Remember that passage in the Old Testament where Moses hands down God's commandments while his head wobbles around on a spring? We must've been smoking behind the church that Sunday, but thank the Lord the Nashville Sounds were paying attention. The first 2,000 fans entering Greer Stadium Friday night will receive a bobblehead replica of the Lawgiver as part of the Sounds' first Faith Night of the summer.
Upcoming Faith Nights will feature other evangelical action figures. From the irresistible press release: "The religious collectibles are caricature-type representations of the biblical figures: a headband-wearing Moses carries two tablets, the muscular Samson is wearing a 'God's Gym' t-shirt, and Noah carries a closed umbrella on his arm." So far there's no Jesus with kung-fu grip, but here's hoping.
The night also features fireworks and a concert by Christian big-band group Denver & the Mile High Orchestra. To see if the Sounds have a prayer tonight against Iowa, show up by 7 p.m. The evening is sponsored by Donelson Air Conditioning, which will be happy to plug you into a higher power.
♦ You probably won't get any Melissa Etheridge or Queer Eye bobbleheads, but expect plenty of neck-craning anyway as the Nashville Pride Parade marches up Elliston Place starting noon Saturday. The parade climaxes with the opening of the Pride 2004 Festival in Centennial Park, where there'll be vendors booths, food and drink, and a Kids' Zone of games. There is no truth to the rumor that this year's grand marshal is Shotgun Red.
♦ Pride Week 2004 ends Sunday night, not with a bang but a hickey from Kenickie. The Belcourt hosts a Grease Sing-Along and costume party, where you can unleash your inner Pink Lady to the strains of "Beauty School Dropout" and "Look at Me, I'm Sandra Dee." You leather types can oil up for "Greased Lightning." Showtime is 7 p.m., but we suggest getting there early-as much for the possibility of a sellout as for the inevitable pre-film rumble. Call 846-3150 for more info.

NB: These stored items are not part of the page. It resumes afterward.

(** [RenphoSensor.async_update_data]: the sensor asks its coordinator for a
    refresh and does nothing else. *)
Definition async_update_data (self : RenphoSensor) (st : CoordinatorState) : CoordinatorState :=
  request_refresh (_id self) st.

(* ================================================================= *)
(** ** Sample inputs *)

(** A coordinator whose lookup has the outcome [o] for every metric. *)
Definition coordinator_with (o : result (option float)) : Coordinator :=
  {| get_specific_metric := fun _ _ _ => o;
     last_update_success := true |}.

(** A mass descriptor reported in the native unit [u]. *)
Definition weight_descriptor (u : option string) : SensorDescriptor :=
  {| sd_id := "weight";
     sd_name := "Weight";
     sd_unit := u;
     sd_category := "Measurements";
     sd_label := "Weight";
     sd_metric := "weight" |}.

(** The sensor built from [weight_descriptor u] for the preference [p]. *)
Definition weight_sensor (u p : option string) : RenphoSensor :=
  init "weight" "Weight" u "Measurements" "Weight" "weight" p.

(** An idle coordinator with an empty cache. *)
Definition idle_coordinator : CoordinatorState :=
  {| cache := fun _ => None;
     update_success := true;
     in_flight := None;
     upstream_calls := 0;
     observed := [] |}.

(* ================================================================= *)
(** ** The rest of the entity *)

Section Host.

(** [should_poll]. *)
Definition should_poll (self : RenphoSensor) : bool := false.

(** [slugify] belongs to the host framework; it is left open. *)
Variable slugify : string -> string.

(** [unique_id]. *)
Definition unique_id (self : RenphoSensor) : string :=
  "renpho_" ++ slugify (_name self).

(* ================================================================= *)
(** ** Setting the platform up *)

(** The exceptions Python raises for a missing dictionary key and for a call
    that leaves a required argument out; both are subclasses of [Exception]
    and neither is a [ConnectionError]. *)
Definition KeyError : exn := OtherException "KeyError".
Definition TypeError : exn := OtherException "TypeError".

(** The configuration entry and the API client are opaque to this module. *)
Variables ConfigEntry RenphoWeight : Type.

(** The two entries of [hass.data] that the module reads, each absent
    ([None]) or present: [hass.data[DOMAIN]], the API client, and
    [hass.data[CONF_UNIT_OF_MEASUREMENT]], the display preference. *)
Record HomeAssistant : Type := {
  data_DOMAIN : option RenphoWeight;
  data_CONF_UNIT_OF_MEASUREMENT : option (option string)
}.

(** [create_coordinator] of the coordinator module and the coordinator's
    [async_config_entry_first_refresh] are left open: each returns or raises;
    the latter yields the coordinator as it is after its first refresh. *)
Variable create_coordinator :
  HomeAssistant -> RenphoWeight -> ConfigEntry -> result Coordinator.
Variable async_config_entry_first_refresh : Coordinator -> result Coordinator.

(** The list comprehension of [sensors_list].  The keyword argument
    [hass.data[CONF_UNIT_OF_MEASUREMENT]] is evaluated once per descriptor,
    so a missing entry raises [KeyError] at the first descriptor and is not
    looked at when there is none. *)
Fixpoint sensors_comprehension (hass : HomeAssistant)
    (sensor_configurations : list SensorDescriptor) : result (list RenphoSensor) :=
  match sensor_configurations with
  | [] => Return []
  | sensor :: rest =>
      match data_CONF_UNIT_OF_MEASUREMENT hass with
      | None => Raise KeyError
      | Some preference =>
          match sensors_comprehension hass rest with
          | Raise e => Raise e
          | Return entities =>
              Return (init (sd_id sensor) (sd_name sensor) (sd_unit sensor)
                           (sd_category sensor) (sd_label sensor) (sd_metric sensor)
                           preference :: entities)
          end
      end
  end.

♦ Two worthwhile movies slipped into Regal's Green Hills megaplex with little notice after the Memorial Day weekend. Writer-director Nir Bergman's Broken Wings, the rare film from Israel to get wide U.S. distribution, concerns a recently widowed midwife (played by stage actress Orli Zilberschatz-Banai) whose work schedule leaves her with little time to handle her children's traumas. The well-reviewed film is in Hebrew with English subtitles.
Also worth seeing is I'm Not Scared, a tense Italian thriller from director Gabriele Salvatores (Mediterraneo). In a rural community in 1978, an adolescent boy (Giuseppe Cristiano, in a remarkably empathetic performance) opens a cellar door and sees what looks like a body. The discovery leads to a swift and awful education in the adult world's corruption, even within his own home. Though at times awkwardly melodramatic, the movie has real moral force and a suffocating atmosphere of limited options, and Salvatores wisely chose to shoot it in an overlit haze rather than the obvious chiaroscuro: the pitiless light burns right through the townspeople's ugly self-justification. Well done.
♦ Swinish behavior of a more generous kind defines a local institution, the Swine Ball. Now in its 27th year, the hog party was originally created as a raffish beer-and-BBQ blowout: the local newshounds who made up its committee and crowd took special delight in thumbing their noses at the event's uppity cousin, Cheekwood's ritzy Swan Ball. Over the years, though, it's evolved into a full-scale charity event-albeit one that allows you to pig out on fine Neely's 'cue while tossing back a troughload of Bosco's brew. Music will be provided by the aptly named jamgrass outfit Ballhog and '80s covermeisters the Max Headroom Band. Get your snout on 7 p.m. Saturday at The Cannery off 8th Ave. S. Tickets are $35 at the door, with proceeds going to the American Cancer Society.